Porras observed that “people not only eat when we are hungry; sometimes we do it without having an appetite or, sometimes, we deprive ourselves of eating despite having it. This leads to the generation of eating disorders.
«We are permanently related to food by being immersed in a food system that promotes different consumptions that create their own eating pattern in each person, whether due to previous experiences, access to food or not, identification cultural, and due to environmental issues that can trigger anxiety situations in some people,” Porras reflected.
Liliana Albarenga consulted her nutritionist when she noticed that it became recurring, simultaneously with work problems that caused her stress, to get up at dawn to eat, she said, “whatever she found in the fridge”; a habit that affects more and more people and that specialists call “emotional hunger” and that can lead to nutritional disorders if not treated in time.
Albarenga (47 years old) was looking for something of what Porras mentioned, who had to consult his nutritionist following noticing that work tensions made him get up at dawn to eat “whatever he found in the fridge.”
“Due to the pressures of my work,” he told this agency, “the stress activated a compulsion to eat at night in me, which I had never had before. It took me a long time to whiten it out and assimilate it because my eating behavior during the day is still normal, I even exercise, but during the night I binge and eat a lot, especially sweets.”
Indeed, according to the psychiatrist and therapist Juana Poulisis, “when we seek to calm our anxiety through certain foods, they function as a regulator, which dampens and anesthetizes feelings of anguish and emptiness, but in the short term.”

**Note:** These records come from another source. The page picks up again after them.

(** [result_inv H] inverts a hypothesis that a chain of binds returned [Ok],
    one bind at a time, and names the intermediate results. *)
Ltac result_inv_step H :=
  lazymatch type of H with
  | mbind _ _ = Ok _ =>
      let x := fresh "x" in let Hx := fresh "Hx" in
      apply result_bind_Ok in H as (x & Hx & H); result_inv_step H
  | ok_or _ _ = Ok _ => apply ok_or_Ok in H
  | Err _ = Ok _ => discriminate H
  | _ => idtac
  end.
Tactic Notation "result_inv" hyp(H) := cbn in H; result_inv_step H.

(** [destr_in H] case-splits on the scrutinee of the outermost match of [H]
    and drops the contradictory cases. *)
Ltac destr_in H :=
  lazymatch type of H with
  | context [match ?x with _ => _ end] =>
      let E := fresh "E" in destruct x eqn:E; try discriminate H
  end.
Ltac destr_goal :=
  lazymatch goal with
  | |- context [match ?x with _ => _ end] =>
      let E := fresh "E" in destruct x eqn:E
  end.

(** Monadic traversal of a list, left to right, first error wins:
    [iter().map(f).collect::<Result<Vec<_>, _>>()]. *)
Section traverse.
Context {E A B : Type} (f : A → result E B).

Fixpoint traverse (l : list A) : result E (list B) :=
  match l with
  | [] => Ok []
  | x :: l => y ← f x; ys ← traverse l; Ok (y :: ys)
  end.

Lemma traverse_Ok l ys :
  traverse l = Ok ys ↔ Forall2 (λ x y, f x = Ok y) l ys.
Proof.
  revert ys; induction l as [|x l IH]; intros ys; cbn.
  { split; [intros [= <-]; constructor | by inversion 1]. }
  rewrite result_bind_Ok. setoid_rewrite result_bind_Ok. split.
  - intros (y & Hy & ys' & Hys & [= <-]). constructor; [done | by apply IH].
  - inversion 1 as [|? y ? ys']; subst. exists y; split; [done|].
    exists ys'; split; [by apply IH | done].
Qed.
End traverse.

(** A loop over a list that threads a state and stops at the first error:
    Rust's [for x in l { body? }]. *)
Section foldM.
Context {E A S : Type} (f : S → A → result E S).

Fixpoint foldM (s : S) (l : list A) : result E S :=
  match l with
  | [] => Ok s
  | x :: l => s' ← f s x; foldM s' l
  end.

Lemma foldM_app s l1 l2 :
  foldM s (l1 ++ l2) = (s' ← foldM s l1; foldM s' l2).
Proof.
  revert s; induction l1 as [|x l1 IH]; intros s; cbn; [done|].
  destruct (f s x); cbn; [apply IH | done].
Qed.

(** Invariant rule for such a loop. *)
Lemma foldM_inv (P : S → Prop) s s' l :
  (∀ s x s', x ∈ l → P s → f s x = Ok s' → P s') →
  P s → foldM s l = Ok s' → P s'.
Proof.
  revert s; induction l as [|x l IH]; intros s Hf Hs; cbn.
  - intros [= <-]. done.
  - intros H. result_inv H. eapply IH; [| |exact H].
    + intros; eapply Hf; [by right | done..].
    + eapply Hf; [by left | done..].
Qed.
End foldM.

(** A loop that only checks. *)
Lemma foldM_unit_ok {E A} (P : A → Prop) (f : unit → A → result E unit) l :
  (∀ u x, f u x = Ok () ↔ P x) → foldM f () l = Ok () ↔ ∀ x, x ∈ l → P x.
Proof.
  intros Hf. induction l as [|x l IH]; cbn.
  { split; [by intros _ x ?%not_elem_of_nil|done]. }
  specialize (Hf () x). destruct (f () x) as [[]|e]; cbn.
  - rewrite IH. set_solver.
  - split; [done|]. intros H. assert (Hx : P x) by (apply H; by left). by apply Hf in Hx.
Qed.

(** ** Machine integers

    An unsigned integer of the source is a [Z] together with its width; the
    operations write out the overflow behaviour the source chose. *)

Definition U8_MAX : Z := 2 ^ 8 - 1.
Definition U32_MAX : Z := 2 ^ 32 - 1.
Definition U64_MAX : Z := 2 ^ 64 - 1.
Definition I64_MAX : Z := 2 ^ 63 - 1.
Definition I64_MIN : Z := - 2 ^ 63.
Definition I32_MAX : Z := 2 ^ 31 - 1.
Definition I32_MIN : Z := - 2 ^ 31.
Definition I128_MAX : Z := 2 ^ 127 - 1.
Definition I128_MIN : Z := - 2 ^ 127.
(** The targets of the project are 64-bit. *)
Definition USIZE_MAX : Z := U64_MAX.

Definition in_u64 (z : Z) : Prop := (0 ≤ z ≤ U64_MAX)%Z.
#[global] Instance in_u64_dec z : Decision (in_u64 z).
Proof. unfold in_u64; apply _. Defined.

(** [checked_add] at the width whose maximum is [max]. *)
Definition checked_add (max a b : Z) : option Z :=
  if decide (a + b ≤ max)%Z then Some (a + b)%Z else None.

(** [saturating_add] and [saturating_mul] at the width whose maximum is [max]. *)
Definition saturating_add (max a b : Z) : Z := Z.min max (a + b).
Definition saturating_mul (max a b : Z) : Z := Z.min max (a * b).

Lemma checked_add_Some max a b c :
  checked_add max a b = Some c ↔ c = (a + b)%Z ∧ (a + b ≤ max)%Z.
Proof. unfold checked_add; case_decide; naive_solver. Qed.

Lemma checked_add_None max a b :
  checked_add max a b = None ↔ (max < a + b)%Z.
Proof. unfold checked_add; case_decide; split; first [done | lia | by intros; lia]. Qed.

#[export] Hint Rewrite checked_add_Some : qcg.

(** ** Lists *)

Section list_lemmas.
Context {A : Type}.

(** First element satisfying a boolean test, Rust's [iter().find]. *)
Lemma find_some_elem (f : A → bool) l x :
  List.find f l = Some x → x ∈ l ∧ f x = true.
Proof.
  intros H. apply List.find_some in H as [Hin Hf].
  split; [by apply list_elem_of_In | done].
Qed.

Lemma find_none_elem (f : A → bool) l :
  List.find f l = None ↔ ∀ x, x ∈ l → f x = false.
Proof.
  split.
  - intros H x Hx. apply (List.find_none _ _ H). by apply list_elem_of_In.
  - induction l as [|y l IH]; intros H; cbn; [done|].
    rewrite (H y) by (by left). apply IH. intros; apply H; by right.
Qed.
End list_lemmas.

“In reality, nobody eats a salad in a stressful situation,” Porras insisted.
Luna Segovia, 19, who had suffered from anorexia when she was 15, began to eat compulsively during the pandemic and gained a lot of weight.
“In therapy I worked on what might have triggered my sudden desire to eat,” he told Télam. And he added: “I think several things added up, I was regarding to finish high school, and with my family we were moving to another country, so I had to prepare to take exams abroad. I think that all this, added to the health situation since I was isolated from my friends, made me anxious.
Poulisis warned that “if the behavior of compulsive, emotional eating, with binge eating and snacking is repeated and maintained over time, it will generate more anguish, more guilt, difficulties with weight, depression and isolation.”
In general, emotional hunger does not appear out of nowhere or just because. Some specialists maintain that there is a biological predisposition related to the structure of the brain in certain people. Others, on the other hand, postulate the intervention of multiple factors such as the social environment, the environment, cultural identifications, rewards and punishments.
«In many cases it arises as a consequence of having gone through one of the ‘restrictive diets’ that impose as a fashion ‘skipping meals’, or an ‘intermittent fasting’; eat less or consume ‘diet’ products. In response to these prohibitions, binge eating occurs as the opposite effect, generating excessive behavior,” Poulisis analyzed.
For the specialist, “binge eating, which is the psychological term with which we name this type of diagnosis, can also appear in people who have psychiatric disorders, mood disorders, depression, post-traumatic stress or unresolved situations, as an abuse, for example ».
«When in the office, nutritionists, we analyze the eating behavior of our patients, we explore the ‘triggers’ that unleash these disordered behaviors and, many times, we refer them to psychotherapy, understanding that only from coping with a particular emotional situation , it will be possible to help regulate such eating behavior,” said Oliva.